Crowdfunding Joplin Mosque Project Blows Past Its Goals

A crowdfunding project to rebuild the Joplin, Missouri mosque hit by a brutal arson attack has blown past its $250,000 goal, raising over $286,000 at press time.

The mosque was burned to the ground on Monday, August 6. It was the middle of the month of Ramadan, an important religious holiday for Muslims. It was the second suspected arson attack to the mosque this summer.

For many in Missouri, the mosque was a space for community building after last year’s tornados, the campaign says. Now, some Missouri Christians are hoping to pay that sense of community forward. Joplin churches gathered at St Phillip’s Episcopal church on Wednesday to host an iftar, or fast-breaking meal, for the Council on American-Islamic Relations.
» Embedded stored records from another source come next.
Lemma room_ok c i b :
  cache_ok c → blks c !! i = Some b →
  ∃ wbs c1 b1, handleEvictions P [i] c = Ok (wbs, c1) ∧ cache_ok c1 ∧ makes_room wbs (view c) (view c1) ∧
    blks c1 !! i = Some b1 ∧ CacheBlk.valid b1 = false ∧ CacheBlk.set_index b1 = CacheBlk.set_index b.
Proof using G rw.
  intros C Hi. cbn [handleEvictions]. rewrite (M_bind_ok _ _ _ b c) by (unfold get_blk; by rewrite Hi).
  destruct (CacheBlk.valid b) eqn:Hv.
  - assert (points c (Tags.regenerateBlkAddr (tp P) b) (InTags i) b) as Hp.
    { exists i. split; [done|]. split_and!; try done. by apply (co_blk _ C i b). }
    destruct (evictBlock_ok c _ _ b C Hp) as (wb & c1 & He & C1 & V1 & Hev & (j & b1 & [= <-] & Hj & Hv1 & Hset)).
    exists [wb], c1, b1. rewrite (M_bind_ok _ _ _ [wb] c1).
    + split; [done|]. split; [done|]. split; [|done]. right. eexists wb, _, (abs b). split; [done|]. split; [|done]. by eapply points_view.
    + by rewrite (M_bind_ok _ _ _ _ _ He).
  - exists [], c, b. split; [done|]. split; [done|]. split; [by left|done].
Qed.

Lemma findBlock_none c a : cache_ok c → aligned a → view c a = None → Tags.findBlock (tp P) a false (blks c) = None.
Proof using G.
  intros C Hal Hn. destruct (Tags.findBlock (tp P) a false (blks c)) as [i|] eqn:E; [|done]. exfalso.
  pose proof (findBlock_spec _ _ _ G _ a false (co_wf _ C) (proj1 Hal)) as H. rewrite E in H. destruct H as (b & Hb). rewrite (proj2 Hal) in Hb.
  assert (view c a = Some (abs b)) by (eapply points_view; [done|by exists i]). congruence.
Qed.

Lemma allocateBlock_ok c k a :
  cache_ok c → view c a = None → addr k = a → aligned a → isSecure k = false →
  ∃ i wbs c1 b1 b2, allocateBlock P now k c = Ok ((InTags i, wbs), set_blks (<[i := b2]> (blks c1)) c1) ∧
    cache_ok c1 ∧ makes_room wbs (view c) (view c1) ∧ view c1 a = None ∧ blks c1 !! i = Some b1 ∧ CacheBlk.valid b1 = false ∧
    wf (<[i := b2]> (blks c1)) ∧ CacheBlk.valid b2 = true ∧ CacheBlk.secure b2 = false ∧
    Tags.regenerateBlkAddr (tp P) b2 = a ∧ CacheBlk.coherence b2 = 0 ∧ CacheBlk.lockList b2 = [].
Proof using G rw.
  intros C Hn Ha Hal Hs. unfold allocateBlock. rewrite (M_bind_ok _ _ _ c c) by done.
  destruct (findVictim_spec _ _ _ G (blks c) (addr k) (co_wf _ C)) as (i & b & Hvic & Hi & Hset & _).
  rewrite (M_bind_ok _ _ _ _ _ (lift_ok _ _ c Hvic)).
  destruct (room_ok c i b C Hi) as (wbs & c1 & b1 & He & C1 & Hroom & Hi1 & Hv1 & Hset1). rewrite (M_bind_ok _ _ _ _ _ He).
  assert (view c1 a = None) as Hn1.
  { destruct Hroom as [[_ ->]|(wb & v & l & _ & _ & _ & ->)]; [done|]. unfold upd. by case_decide. }
  assert (∃ bs, Tags.insertBlock (tp P) now a false i (blks c1) = Ok bs) as (bs & Hins).
  { unfold Tags.insertBlock, CacheBlk.insert. rewrite Hi1. cbn [of_option mbind res_bind]. rewrite Hv1. by eexists. }
  rewrite Ha in Hset.
  destruct (wf_inserted _ _ _ G (blks c1) now a false i b1 bs (co_wf _ C1) (proj1 Hal) (findBlock_none _ _ C1 Hal Hn1) Hi1 ltac:(congruence) Hins)
    as (W2 & b2 & -> & Hv2 & Hs2 & Hr2 & Hc2 & _ & Hl2). rewrite (proj2 Hal) in Hr2.
  exists i, wbs, c1, b1, b2. split; [|done].
  unfold on_blks, mbind, M_bind. rewrite Ha, Hs, Hins. done.
Qed.

(** A line that was not there arrives. *)
Lemma handleFill_new c k a d :
  cache_ok c → view c a = None → aligned a → bus_response k a →
  cmd k = InvalidateResp ∨ isRead (cmd k) = true ∧ hasData (cmd k) = true ∧ size k = blkSize ∧ data k = Some d ∧
    Z.of_nat (length d) = blkSize ∧ cmd k ≠ WriteReq →
  ∃ p wbs f c' b', handleFill P now k None true c = Ok ((p, wbs), c') ∧ cache_ok c' ∧ points c' a p b' ∧
    makes_room wbs (view c) f ∧ f a = None ∧
    writable (abs b') = negb (hasSharers k) ∧ dirty (abs b') = (negb (hasSharers k) && cacheResponding k) ∧
    (isRead (cmd k) = true → bytes (abs b') = d) ∧
    (∀ a', view c' a' = upd f a (Some (abs b')) a').
Proof using G rw.
  intros C Hn Hal Hk Hcmd. destruct (allocateBlock_ok c k a C Hn (br_addr _ _ Hk) Hal (br_secure _ _ Hk))
    as (i & wbs & c1 & b1 & b2 & Hall & C1 & Hroom & Hn1 & Hi1 & Hv1 & W2 & Hv2 & Hs2 & Hr2 & Hc2 & Hl2).
  assert (i < length (blks c1))%nat as Hlt by (by eapply lookup_lt_Some).
  set (b3 := filled k b2). destruct (filled_same k b2) as (E1 & E2 & E3 & E4 & E5). fold b3 in E1, E2, E3, E4, E5.
  set (c2 := set_blks (<[i := b2]> (blks c1)) c1) in *. set (c3 := set_blks (<[i := b3]> (blks c1)) c1).
  assert (put_blk (InTags i) b3 c2 = Ok (tt, c3)) as Hput.
  { unfold put_blk, c2, c3. simpl. by rewrite list_insert_insert_eq. }
  assert (blks c2 !! i = Some b2) as Hi2 by (by apply list_lookup_insert_eq).
  assert (Tags.regenerateBlkAddr (tp P) b3 = a) as Hr3 by (unfold Tags.regenerateBlkAddr; rewrite E3, E4; exact Hr2).
  assert (cache_ok c3) as C3.
  { apply cache_ok_insert; [done| |intros _; rewrite Hr3; split; [|done]; split_and!; [congruence|apply filled_abs|by rewrite E5]].
    assert (<[i := b3]> (blks c1) = <[i := b3]> (<[i := b2]> (blks c1))) as -> by (by rewrite list_insert_insert_eq).
    apply (wf_same _ _ _ _ i b2); [done|done| |done|intros _; split; congruence]. apply filled_wf; [|done]. by apply (wf_blks W2). }
  assert (points c3 a (InTags i) b3) as Hp3.
  { exists i. split; [done|]. split_and!; [by apply list_lookup_insert_eq|congruence..]. }
  assert (∀ a', view c3 a' = upd (view c1) a (Some (abs b3)) a') as V3.
  { intros a'. unfold c3. rewrite (line_insert c1 i b1 b3 C1 Hi1 C3). unfold upd. rewrite E1, Hv1, Hv2, Hr3.
    destruct (decide (a' = a)) as [->|Hne]; [by rewrite decide_True|]. rewrite decide_False by (intros [_ ?]; congruence).
    by rewrite decide_False by (by intros [? _]). }
  assert (writable (abs b2) = false ∧ dirty (abs b2) = false) as [EW ED].
  { unfold abs, has. simpl. by rewrite Hc2. }
  assert (writable (abs b3) = negb (hasSharers k) ∧ dirty (abs b3) = (negb (hasSharers k) && cacheResponding k)) as [HW HD].
  { unfold b3. rewrite (proj2 (filled_abs k b2)). destruct (hasSharers k); cbn [writable dirty negb andb]; [done|]. by rewrite ED. }
  rewrite (handleFill_start k None true a c Hk Hal).
  assert (hasData (cmd k) || bool_decide (cmd k = InvalidateResp) = true) as Hassert.
  { destruct Hcmd as [-> |(_ & -> & _)]; done. }
  rewrite Hassert. rewrite (M_bind_ok _ _ _ (InTags i, wbs) c2) by (by rewrite (M_bind_ok _ _ _ tt c)). cbn iota beta.
  assert (regenerateBlkAddr P (InTags i) c2 = Ok (a, c2)) as Hreg.
  { unfold regenerateBlkAddr. rewrite (M_bind_ok _ _ _ b2 c2) by (unfold get_blk; by rewrite Hi2). rewrite (M_bind_ok _ _ _ c2 c2) by done. by rewrite Hr2. }
  rewrite (fill_checks k a (InTags i) b2 wbs c2 c3 Hk ltac:(unfold get_blk; by rewrite Hi2) Hreg Hv2 Hs2 Hput).
  destruct Hcmd as [Hinv|(Hrd & Hhd & Hsz & Hd & Hdl & Hnw)].
  { exists (InTags i), wbs, (view c1), c3, b3. rewrite Hinv. split; [done|]. split_and!; done. }
  rewrite Hrd, Hhd, Hsz, Z.eqb_refl. cbn [when]. unfold updateBlockData. pose proof blkSize_pos.
  assert (in_line k a) as Hin.
  { split; [apply (br_secure _ _ Hk)|rewrite (br_addr _ _ Hk); apply Hal|rewrite (br_addr _ _ Hk); apply Hal|lia|rewrite (br_addr _ _ Hk); lia]. }
  set (g := λ b : CacheBlk.CacheBlk, d ← writeDataToBlock k (CacheBlk.data b) blkSize; Ok (CacheBlk.set_data d b)).
  assert (g b3 = Ok (CacheBlk.set_data d b3)) as Hg.
  { assert (isMaskedWrite k = false) as Hm by (unfold isMaskedWrite; by rewrite bool_decide_false).
    unfold g. rewrite (writeDataToBlock_ok k a d _ Hin Hd ltac:(congruence) Hm (points_data _ _ _ _ C3 Hp3)).
    cbn [mbind res_bind]. unfold off. rewrite (br_addr _ _ Hk), Z.sub_diag. change (Z.to_nat 0) with 0%nat. rewrite splice_all; [done|].
    pose proof (points_data _ _ _ _ C3 Hp3). lia. }
  destruct (upd_points c3 a (InTags i) b3 g _ C3 Hp3 Hg) as (c4 & H4 & C4 & Hp4 & V4).
  { apply keeps_data. pose proof (points_data _ _ _ _ C3 Hp3). lia. }
  exists (InTags i), wbs, (view c1), c4, (CacheBlk.set_data d b3).
  rewrite (M_bind_ok _ _ _ tt c4) by (do 2 rewrite (M_bind_ok _ _ _ tt c3) by done; done).
  split; [done|]. split_and!; try done. intros a'. rewrite V4. destruct (decide (a' = a)) as [->|Hne]; [by rewrite !upd_eq|]. rewrite !upd_ne by done. rewrite V3. by apply upd_ne.
Qed.

(** ** Snoops *)

(** A request of a cache for the line at [a]. *)
Record bus_request (k : Pkt) (a : Z) : Prop := {
  bq_cmd : cmd k ∈ [ReadSharedReq; ReadCleanReq; ReadExReq; UpgradeReq; SCUpgradeReq; InvalidateReq];
  bq_addr : addr k = a;
  bq_size : size k = blkSize;
  bq_secure : isSecure k = false;
  bq_cached : uncacheable (req k) = false ∧ maintenance (req k) = false;
  bq_data : isRead (cmd k) = true → ∃ d, data k = Some d;
}.

(** The commands caches send. *)
Lemma bus_cmd k a : bus_request k a →
  isRequest (cmd k) = true ∧ needsResponse (cmd k) = true ∧ isClean (cmd k) = false ∧ isEviction (cmd k) = false ∧
  isWrite (cmd k) = false ∧ mustCheckAbove k = false ∧ isMaskedWrite k = false ∧ needsWritable (cmd k) = isInvalidate (cmd k) ∧
  isResponse (cmd k) = false ∧ cmd k ≠ WriteClean ∧ isError (cmd k) = false ∧ isUpgrade (cmd k) = negb (isRead (cmd k)) && negb (bool_decide (cmd k = InvalidateReq)).
Proof.
  intros [Hc _ _ _ _ _]. unfold mustCheckAbove, isMaskedWrite.
  repeat (apply elem_of_cons in Hc as [->|Hc]; [done|]). by apply elem_of_nil in Hc.
Qed.

(** Its response. *)
Definition resp_cmd (c : Command) : Command :=
  match c with ReadExReq => ReadExResp | UpgradeReq | SCUpgradeReq => UpgradeResp | InvalidateReq => InvalidateResp | _ => ReadResp end.

Lemma bus_resp k a : bus_request k a →
  responseCommand (cmd k) = Ok (resp_cmd (cmd k)) ∧ isResponse (resp_cmd (cmd k)) = true ∧ resp_cmd (cmd k) ≠ cmd k ∧
  hasData (resp_cmd (cmd k)) = isRead (cmd k) ∧ isRead (resp_cmd (cmd k)) = isRead (cmd k) ∧ isError (resp_cmd (cmd k)) = false ∧
  resp_cmd (cmd k) ≠ InvalidCmd ∧ isClean (resp_cmd (cmd k)) = false ∧ resp_cmd (cmd k) ≠ WriteClean ∧
  isInvalidate (resp_cmd (cmd k)) = bool_decide (cmd k = InvalidateReq) ∧ resp_cmd (cmd k) ≠ WriteReq ∧
  (resp_cmd (cmd k) = InvalidateResp ↔ cmd k = InvalidateReq).
Proof. intros [Hc _ _ _ _ _]. repeat (apply elem_of_cons in Hc as [->|Hc]; [done|]). by apply elem_of_nil in Hc. Qed.

(** The line in a snooped cache. *)
Definition snoop_line (invalidate : bool) (l : option Line) : option Line :=
  match l with
  | Some l => if invalidate then None else Some (mkLine false (dirty l) (bytes l))
  | None => None
  end.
Mosque member Rizwarm Ahmad said she found the gesture heartwarming: “I feel like we are welcome here. Reassuring us that we are not alone in it and the community has shown that we are all in this together.”

Missouri Muslims are dedicated to preventing a similar attack from happening in the future. According to a campaign update by Shahed Amanullah on behalf of the Joplin Mosque, the new mosque will include enhanced security systems. “Most of all, we want the technology to feel safe again.”

Amanullah says that the community is also considering whether to rebuild the mosque within city limits. “Locating within the city limits, as opposed to the current rural location without street lights or much traffic, would decrease the response time of police and firefighters, should another attack occur,” he says. “Also, a mosque inside the city would provide a greater chance of witnesses to an attack.”

Over 2000 people have supported the mosque with donations, according to the indiegogo campaign. At least 287 have given donations of $250 or more. Amanullah writes that surplus donations will go towards more mosque improvements, such as a playground or a library room.

But some say that’s not enough. The FBI and ATF (Bureau of Alcohol, Tobacco, Firearms and Explosives) have tape of a suspicious person related to last month’s arson attack, and are offering a $15,000 reward to anyone with information about that previous fire. Gawker says the reward will be extended to the most recent incident, “should it be considered deliberate.”

Susan Campbell, who is from Joplin, wrote on the incident for Slate. “Despite the video evidence and reward, there was never an arrest,” she says, about the previous fire—which remains unsolved. “Muslims in Joplin probably weren’t surprised: When they opened their mosque and community center in 2007, their sign was torched…That’s a lot of open cases in a town as small as Joplin.”

”I do not believe the arsonist acted alone, or in a vacuum,” Campbell says. “The perpetrator has bragged somewhere, in a bar, at work, at—yes!—church. And while Joplin residents would do well to hold a vigil and take up a collection to help their Muslim neighbors rebuild, the best thing would be to turn this yahoo in.”